What to do: Return each line exactly as written. Begin with the first line of the entries and end with the line that has "From S2P Require Import Draft Build.".

Supplied material:

Lemma live_goal_established display context observation bindings desired evidence :
  plan_structured context.(ExecutionContext.plan) →
  NoDup (context_goal context).(NodeGraph.relations) →
  returns (λ checks,
      LiveCheck.condition <$> checks =
        GoalCheck.aspect <$> compare_goal desired evidence context.(ExecutionContext.requested_goal) ∧
      (Forall (λ c, c.(LiveCheck.status) = LiveCheckStatus.Satisfied) checks →
       goal_established context observation bindings))
    (check_observed_goal display context observation bindings).
Proof.
  intros Hplan Hnd. unfold check_observed_goal.
  eapply returns_bind; [apply valid_inputs_ok|]. intros _ _.
  destruct (validate_structure (context_goal context)) as [[]|] eqn:Hwf; [|done].
  apply validate_structure_iff in Hwf. cbn [report map_err].
  eapply returns_bind; [by apply graph_status_ok|]. intros status Hs.
  eapply returns_bind; [apply returns_try_map; intros m _; apply goal_mount_check_ok|].
  intros mounts Hm. apply returns_ok. split.
  - eapply goal_conditions; [exact Hm|]. by intros ? ? [? _].
  - rewrite !Forall_app, !Forall_singleton. cbn [LiveCheck.status].
    intros ([-> Htr]%qualify_satisfied & Hmounts & Hpers & Hboot).
    split; [done|done| | |].
    + intros mount [i Hi]%list_elem_of_lookup.
      destruct (Forall2_lookup_l _ _ _ _ _ Hm Hi) as (c & Hc & _ & Hok).
      rewrite Forall_forall in Hmounts. apply Hok, Hmounts. by eapply list_elem_of_lookup_2.
    + by destruct (MountSpec.persistent _); [|inversion Hpers].
    + by destruct (DesiredState.boot _).
Qed.
(* ===== verification/BuildProps.v ===== *)
(** * Correctness of previews

    What [validate_draft] accepts, what composition keeps of the fragments, who
    owns the actions of a preview, and why a build never fails for an internal
    reason. *)

From stdpp Require Import relations.
From S2P Require Import Prelude Model Reach Graph GraphOrder GraphValid State.
From S2P Require Import Action Contract ContractProps Logical Evidence.
From S2P Require Import Prerequisites Effects Report PlanOrder Compose.
From S2P Require Import ComposeProps ComposeKeeps Simulate SimulateProps Wire.
From S2P Require Import Draft Build.
From S2P Require Import ContractProps Logical Evidence Prerequisites Effects.
From S2P Require Import Report PlanOrder.
From S2P Require Import Compose ComposeProps ComposeKeeps Simulate.
From S2P Require Import SimulateProps Wire Draft Build.

Implicit Types (baseline : HistoricalBaseline) (draft : PlanDraft) (op : PlanOperation).

(** ** Well-formed drafts *)

Definition outputs draft : list NodeId := omap PlanOperation.created_node draft.(PlanDraft.operations).

(** Identities are usable and unique, outputs are new, inputs are known. *)
Record draft_wf baseline draft : Prop := {
  dw_baseline : is_nil baseline.(HistoricalBaseline.id) = false;
  dw_ids : NoDup (PlanOperation.id <$> draft.(PlanDraft.operations));
  dw_not_nil op : op ∈ draft.(PlanDraft.operations) → is_nil op.(PlanOperation.id) = false;
  dw_created op : op ∈ draft.(PlanDraft.operations) →
    (creates_node op.(PlanOperation.request) = true ↔ is_Some op.(PlanOperation.created_node));
  dw_outputs : NoDup (outputs draft);
  dw_fresh node : node ∈ outputs draft → is_nil node = false ∧ baseline_node baseline node = None;
  dw_inputs op node : op ∈ draft.(PlanDraft.operations) →
    node ∈ request_nodes op.(PlanOperation.request) →
    is_Some (baseline_node baseline node) ∨ node ∈ outputs draft }.

(** What the first loop has accepted of a prefix. *)
Record identities_ok baseline (ops : list PlanOperation) : Prop := {
  io_ids : NoDup (PlanOperation.id <$> ops);
  io_not_nil op : op ∈ ops → is_nil op.(PlanOperation.id) = false;
  io_created op : op ∈ ops →
    (creates_node op.(PlanOperation.request) = true ↔ is_Some op.(PlanOperation.created_node));
  io_outputs : NoDup (omap PlanOperation.created_node ops);
  io_fresh node : node ∈ omap PlanOperation.created_node ops →
    is_nil node = false ∧ baseline_node baseline node = None }.

Lemma set_insert_if {A} `{EqDecision A} (bad : bool) (x : A) l :
  (if bad then (true, l) else let '(new, l') := set_insert x l in (negb new, l')) =
  if bad || contains x l then (true, l) else (false, l ++ [x]).
Proof. unfold set_insert. by destruct bad; [|destruct (contains x l)]. Qed.

Lemma eqb_is_Some {A} (b : bool) (o : option A) :
  Bool.eqb b (bool_decide (is_Some o)) = true ↔ (b = true ↔ is_Some o).
Proof.
  rewrite Bool.eqb_true_iff. case_bool_decide as Ho; destruct b; naive_solver.
Qed.

Lemma push_if_nil {A} (b : bool) (l : list A) x : (if b then l ++ [x] else l) = [] ↔ l = [] ∧ b = false.
Proof. destruct b; [split; [by intros [_ ?]%app_nil|by intros [_ ?]]|tauto]. Qed.

(** One step accepts its operation or leaves a diagnostic. *)
Lemma check_identity_step baseline diags ids outs op :
  let '(diags', ids', outs') := check_identity baseline (diags, ids, outs) op in
  (diags' = [] ↔ diags = [] ∧ is_nil op.(PlanOperation.id) = false ∧ op.(PlanOperation.id) ∉ ids ∧
     (creates_node op.(PlanOperation.request) = true ↔ is_Some op.(PlanOperation.created_node)) ∧
     ∀ node, op.(PlanOperation.created_node) = Some node →
       is_nil node = false ∧ baseline_node baseline node = None ∧ node ∉ outs) ∧
  (diags' = [] → ids' = ids ++ [op.(PlanOperation.id)] ∧
     outs' = outs ++ match op.(PlanOperation.created_node) with Some n => [n] | None => [] end).
Proof.
  unfold check_identity. rewrite set_insert_if.
  pose proof (eqb_is_Some (creates_node op.(PlanOperation.request)) op.(PlanOperation.created_node)) as Hk.
  destruct (is_nil _ || contains _ ids) eqn:Hbad.
  - apply orb_true_iff in Hbad. rewrite contains_true in Hbad.
    destruct (PlanOperation.created_node op) as [n|]; rewrite ?set_insert_if;
      [destruct (_ || contains n outs)|];
      (split; [split; [|intros (_ & H1 & H2 & _); destruct Hbad; congruence]|]);
      rewrite ?app_nil, ?push_if_nil, ?app_nil; intros ?; destruct_and?; done.
  - apply orb_false_iff in Hbad. rewrite contains_false in Hbad. destruct Hbad as [Hb1 Hb2].
    destruct (PlanOperation.created_node op) as [n|]; [rewrite set_insert_if|].
    + destruct (_ || contains n outs) eqn:Hclash.
      * split; rewrite ?app_nil; [|by intros [_ ?]].
        split; [by intros [_ ?]|]. intros (_ & _ & _ & _ & Hn).
        destruct (Hn n eq_refl) as (H1 & H2 & H3).
        rewrite H1, H2, bool_decide_eq_false_2 in Hclash by (by intros []).
        by apply contains_true in Hclash.
      * rewrite !orb_false_iff, contains_false, bool_decide_eq_false, <-eq_None_not_Some in Hclash.
        split; [|done]. rewrite push_if_nil, negb_false_iff, Hk. destruct Hclash as [[? ?] ?].
        split; [intros [-> ?]|by intros (-> & _ & _ & ? & _)]. split_and!; try done. by intros ? [= <-].
    + split; [|by rewrite app_nil_r]. rewrite push_if_nil, negb_false_iff, Hk.
      split; [intros [-> ?]|by intros (-> & _ & _ & ? & _)]. by split_and!.
Qed.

Result of the exercise:
Lemma live_goal_established display context observation bindings desired evidence :
  plan_structured context.(ExecutionContext.plan) →
  NoDup (context_goal context).(NodeGraph.relations) →
  returns (λ checks,
      LiveCheck.condition <$> checks =
        GoalCheck.aspect <$> compare_goal desired evidence context.(ExecutionContext.requested_goal) ∧
      (Forall (λ c, c.(LiveCheck.status) = LiveCheckStatus.Satisfied) checks →
       goal_established context observation bindings))
    (check_observed_goal display context observation bindings).
Proof.
  intros Hplan Hnd. unfold check_observed_goal.
  eapply returns_bind; [apply valid_inputs_ok|]. intros _ _.
  destruct (validate_structure (context_goal context)) as [[]|] eqn:Hwf; [|done].
  apply validate_structure_iff in Hwf. cbn [report map_err].
  eapply returns_bind; [by apply graph_status_ok|]. intros status Hs.
  eapply returns_bind; [apply returns_try_map; intros m _; apply goal_mount_check_ok|].
  intros mounts Hm. apply returns_ok. split.
  - eapply goal_conditions; [exact Hm|]. by intros ? ? [? _].
  - rewrite !Forall_app, !Forall_singleton. cbn [LiveCheck.status].
    intros ([-> Htr]%qualify_satisfied & Hmounts & Hpers & Hboot).
    split; [done|done| | |].
    + intros mount [i Hi]%list_elem_of_lookup.
      destruct (Forall2_lookup_l _ _ _ _ _ Hm Hi) as (c & Hc & _ & Hok).
      rewrite Forall_forall in Hmounts. apply Hok, Hmounts. by eapply list_elem_of_lookup_2.
    + by destruct (MountSpec.persistent _); [|inversion Hpers].
    + by destruct (DesiredState.boot _).
Qed.
(* ===== verification/BuildProps.v ===== *)
(** * Correctness of previews

    What [validate_draft] accepts, what composition keeps of the fragments, who
    owns the actions of a preview, and why a build never fails for an internal
    reason. *)

From stdpp Require Import relations.
From S2P Require Import Prelude Model Reach Graph GraphOrder GraphValid State.
From S2P Require Import Action Contract ContractProps Logical Evidence.
From S2P Require Import Prerequisites Effects Report PlanOrder Compose.
From S2P Require Import ComposeProps ComposeKeeps Simulate SimulateProps Wire.
From S2P Require Import Draft Build.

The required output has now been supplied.